Shane Paul Chalmers (Centre for International Governance and Justice, School of Regulation and Global Governance, The Australian National University) on SSRN. Here is the abstract:Law's Pluralism: Getting to the Heart of the Rule of Law on SSRN. Here is the abstract:

This essay makes a theoretical argument for reimagining ‘the rule of law’ in light of ‘legal pluralism’. Building on the work of Desmond Manderson and Roderick Macdonald, the essay considers what it means for law’s pluralism — the differences that animate the everyday life of law — to be the very pulse of its rule.

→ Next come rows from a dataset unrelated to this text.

(* ===== verification/_CoqProject ===== *)
-Q . S2P
Prelude.v
Libc.v
RuntimeOS.v
MemQnx.v
Netpoll.v
NetpollQnx.v
NetpollSema.v
Notes.v
SpinLock.v
Syscall.v
SyscallSock.v
NetIface.v
SyscallProc.v
Cmsg.v
AtQnx.v
Dirent.v
ExecPath.v
FdMutex.v
FdProg.v
FdIO.v
FdLogic.v
FdSystem.v
FdInv.v
FdSafe.v
FdLive.v
FdTrace.v
ArmIsa.v
Loader.v
LinkArm.v
LinkArmCall.v
LinkArmTramp.v
LinkArmPlt.v
LinkArmStub.v
LinkArmExt.v
LinkArmWf.v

In doing so, the essay seeks to open the frame that has been placed around the rule of law in two ways. On one side: to see beyond the law that is made intelligible through institutionalised modes of expression to the law that is made sensible through the richly expressive media of human culture (thus opening the frame around the ‘law’ that is seen to rule). And on the other side: to see beyond law as a mode of governance to law in the everyday lives of subjects (thus opening the frame around how this law is seen to ‘rule’). The result is a reimagination of the rule of law as a broadly socio-cultural phenomenon rather than a narrowly legal-institutional arrangement. The essay proceeds in two steps, beginning with the problem of law’s pluralism, before turning to the problem of law’s rule.